Exercise details: In the records below, begin at the line that has "forEach (writeKeyItem w) rom ls" and stop after the line that has "(** One pass of the treasure loop. *)"; quote those lines verbatim and nothing more.

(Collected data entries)
*****

Lemma forEach_writeKeyItem w ls :
  forall rom : Rom,
  (forall l, l ∈ ls ->
     is_Some (keyItem (locationAt w l)) /\
     Forall (fun offset => 0 <= offset) (targets (locationAt w l))) ->
  forEach (writeKeyItem w) rom ls
  = Done (applyLog rom (concat (keyItemStamp w <$> ls))).
Proof.
  induction ls as [|l ls IH]; intros rom Hls; [done|].
  destruct (Hls l) as [[k Hk] Hpos]; [by left|].
  rewrite (forEach_cons_Done _ _ _ _ _ (writeKeyItem_run w rom l k Hk Hpos)).
  rewrite IH by (intros l' Hl'; apply Hls; by right).
  cbn [fmap list_fmap concat]. by rewrite applyLog_app.
Qed.

(** One pass of the treasure loop. *)
Lemma writeTreasure_run rand treasure chosen (rom : Rom) w l :
  stocked treasure ->
  (is_Some (lootTier (locationAt w l)) -> is_Some (pointer2 (locationAt w l))) ->
  Forall (fun offset => 0 <= offset) (targets (locationAt w l)) ->
  exists log n,
    writeTreasure rand treasure chosen (rom, w) l
    = Done (applyLog rom log, set_cursor w (n + cursor w)) /\
    treasureStamp treasure chosen w l log.
Proof.
  intros (H1 & H2 & H3 & H4 & H5 & H6 & Hbytes) Hp2 Hpos.
  unfold writeTreasure, treasureStamp.
  destruct (lootTier (locationAt w l)) as [tier|] eqn:Htier;
    [|exists [], 0%nat; split; [by destruct w|done]].
  case_decide as Hin; [exists [], 0%nat; split; [by destruct w|done]|].
  destruct (getRandomTreasure_run rand treasure tier w)
    as [(code & n & Hrun & Hcode & _)|Hraise];
    [|by apply getRandomTreasure_stocked in Hraise].
  rewrite Hrun.
  assert (Hbyte : 0 <= code <= 255).
  { by apply (proj1 (Forall_forall _ _) (Hbytes tier)). }
  destruct Hp2 as [p2 Hp2]; [done|].
  change (locationAt (set_cursor w (n + cursor w)) l) with (locationAt w l).
  unfold targets in Hpos. rewrite Hp2 in Hpos.
  apply Forall_cons in Hpos as [Hp Hpos]. apply Forall_cons in Hpos as [Hp2' _].
  exists (stamp (locationAt w l) code), n. split; [|by exists code].
  unfold seek, pack_B, stamp, targets. rewrite Hp2.
  destruct (decide (pointer (locationAt w l) < 0)); [lia|].
  destruct (decide (0 <= code <= 255)); [|done].
  cbn [mbind Outcome_bind mret Outcome_ret from_option].
  by destruct (decide (p2 < 0)); [lia|].
Qed.

Lemma treasureStamp_ext treasure chosen w w' l log :
  heap w' = heap w ->
  treasureStamp treasure chosen w l log ->
  treasureStamp treasure chosen w' l log.
Proof. unfold treasureStamp, locationAt. by intros ->. Qed.

(** The treasure loop. *)
Lemma forEach_writeTreasure rand treasure chosen ls :
  forall (rom : Rom) w,
  stocked treasure ->
  (forall l, l ∈ ls ->
     (is_Some (lootTier (locationAt w l)) ->
      is_Some (pointer2 (locationAt w l))) /\
     Forall (fun offset => 0 <= offset) (targets (locationAt w l))) ->
  exists logs w',
    forEach (writeTreasure rand treasure chosen) (rom, w) ls
    = Done (applyLog rom (concat logs), w') /\
    heap w' = heap w /\ locationGroups w' = locationGroups w /\
    game w' = game w /\ chosenLocations w' = chosenLocations w /\
    Forall2 (treasureStamp treasure chosen w) ls logs.
Proof.
  induction ls as [|l ls IH]; intros rom w Hst Hls.
  { exists [], w. by repeat split. }
  destruct (Hls l) as [Hp2 Hpos]; [by left|].
  destruct (writeTreasure_run rand treasure chosen rom w l Hst Hp2 Hpos)
    as (log & n & Hrun & Hstamp).
  rewrite (forEach_cons_Done _ _ _ _ _ Hrun).
  destruct (IH (applyLog rom log) (set_cursor w (n + cursor w)) Hst)
    as (logs & w' & Hloop & Hheap & Hgroups & Hgame & Hchosen & Hall).
  { intros l' Hl'. apply Hls. by right. }
  exists (log :: logs), w'. rewrite Hloop. cbn [concat].
  rewrite applyLog_app. split; [done|]. repeat split; try done.
  constructor; [done|].
  eapply Forall2_impl; [exact Hall|].
  intros l' log' H'. by apply (treasureStamp_ext _ _ (set_cursor w (n + cursor w))).
Qed.

(** ** Distinct offsets *)

Lemma concat_NoDup_lookup {A} (ts : list (list A)) i a :
  NoDup (concat ts) -> ts !! i = Some a -> NoDup a.
Proof.
  revert i. induction ts as [|t ts IH]; intros i Hnd Hi; [done|].
  cbn [concat] in Hnd. apply NoDup_app in Hnd as (Ht & _ & Hts).
  destruct i as [|i]; [by injection Hi as <-|]. by apply (IH i).
Qed.

Lemma concat_NoDup_disjoint {A} (ts : list (list A)) i j a b x :
  NoDup (concat ts) -> ts !! i = Some a -> ts !! j = Some b ->
  x ∈ a -> x ∈ b -> i = j.
Proof.
  revert i j. induction ts as [|t ts IH]; intros i j Hnd Hi Hj Ha Hb; [done|].
  cbn [concat] in Hnd. apply NoDup_app in Hnd as (Ht & Hdisj & Hts).
  destruct i as [|i], j as [|j]; [done| | |f_equal; by apply IH].
  - injection Hi as <-. destruct (Hdisj x Ha).
    apply elem_of_concat. exists b. split; [|done].
    by eapply list_elem_of_lookup_2.
  - injection Hj as <-. destruct (Hdisj x Hb).
    apply elem_of_concat. exists a. split; [|done].
    by eapply list_elem_of_lookup_2.
Qed.

Lemma stamps_NoDup (ts : list (list Z)) (ls : list nat) (offs : list (list Z)) :
  NoDup (concat ts) -> NoDup ls ->
  Forall2 (fun l o => o = [] \/ ts !! l = Some o) ls offs ->
  NoDup (concat offs).
Proof.
  intros Hts Hls Hall. induction Hall as [|l o ls offs Ho Hall IH].
  { constructor. }
  apply NoDup_cons in Hls as [Hl Hls]. cbn [concat]. apply NoDup_app.
  split; [|split; [|by apply IH]].
  - destruct Ho as [->|Ho]; [constructor|by eapply concat_NoDup_lookup].
  - intros x Hx Hx'. apply elem_of_concat in Hx' as (o' & Ho' & Hxo').
    apply list_elem_of_lookup in Ho' as [i Hi].
    destruct (Forall2_lookup_r _ _ _ _ _ Hall Hi) as (l' & Hl' & Hol').
    destruct Ho as [->|Ho]; [by apply elem_of_nil in Hx|].
    destruct Hol' as [->|Hol']; [by apply elem_of_nil in Hxo'|].
    assert (l = l') as -> by (by eapply (concat_NoDup_disjoint ts)).
    apply Hl. by eapply list_elem_of_lookup_2.
Qed.

Lemma fmap_concat {A B} (f : A -> B) (ls : list (list A)) :
  f <$> concat ls = concat ((fun l : list A => f <$> l) <$> ls).
Proof.
  induction ls as [|l ls IH]; [done|].
  cbn [concat fmap list_fmap]. by rewrite fmap_app, IH.
Qed.

Lemma sameSite_targets a b :
  sameSite a b -> targets a = targets b /\ lootTier a = lootTier b.
Proof. intros (_ & Hp & Hp2 & Ht). unfold targets. by rewrite Hp, Hp2, Ht. Qed.

Lemma Forall2_elem_of {A B} (P : A -> B -> Prop) l k :
  Forall2 P l k -> Forall2 (fun x y => x ∈ l /\ P x y) l k.
Proof.
  intros H. apply Forall2_same_length_lookup_2; [by eapply Forall2_length|].
  intros i x y Hx Hy. split; [by eapply list_elem_of_lookup_2|].
  by eapply Forall2_lookup_lr.
Qed.

Lemma Forall2_elem_of_r {A B} (P : A -> B -> Prop) l k y :
  Forall2 P l k -> y ∈ k -> exists x, x ∈ l /\ P x y.
Proof.
  intros H Hy. apply list_elem_of_lookup in Hy as [i Hi].
  destruct (Forall2_lookup_r _ _ _ _ _ H Hi) as (x & Hx & HP).
  exists x. split; [by eapply list_elem_of_lookup_2|done].
Qed.

Lemma Forall2_elem_of_l {A B} (P : A -> B -> Prop) l k x :
  Forall2 P l k -> x ∈ l -> exists y, y ∈ k /\ P x y.
Proof.
  intros H Hx. apply list_elem_of_lookup in Hx as [i Hi].
  destruct (Forall2_lookup_l _ _ _ _ _ H Hi) as (y & Hy & HP).
  exists y. split; [by eapply list_elem_of_lookup_2|done].
Qed.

*****

Response area:
  forEach (writeKeyItem w) rom ls
  = Done (applyLog rom (concat (keyItemStamp w <$> ls))).
Proof.
  induction ls as [|l ls IH]; intros rom Hls; [done|].
  destruct (Hls l) as [[k Hk] Hpos]; [by left|].
  rewrite (forEach_cons_Done _ _ _ _ _ (writeKeyItem_run w rom l k Hk Hpos)).
  rewrite IH by (intros l' Hl'; apply Hls; by right).
  cbn [fmap list_fmap concat]. by rewrite applyLog_app.
Qed.

(** One pass of the treasure loop. *)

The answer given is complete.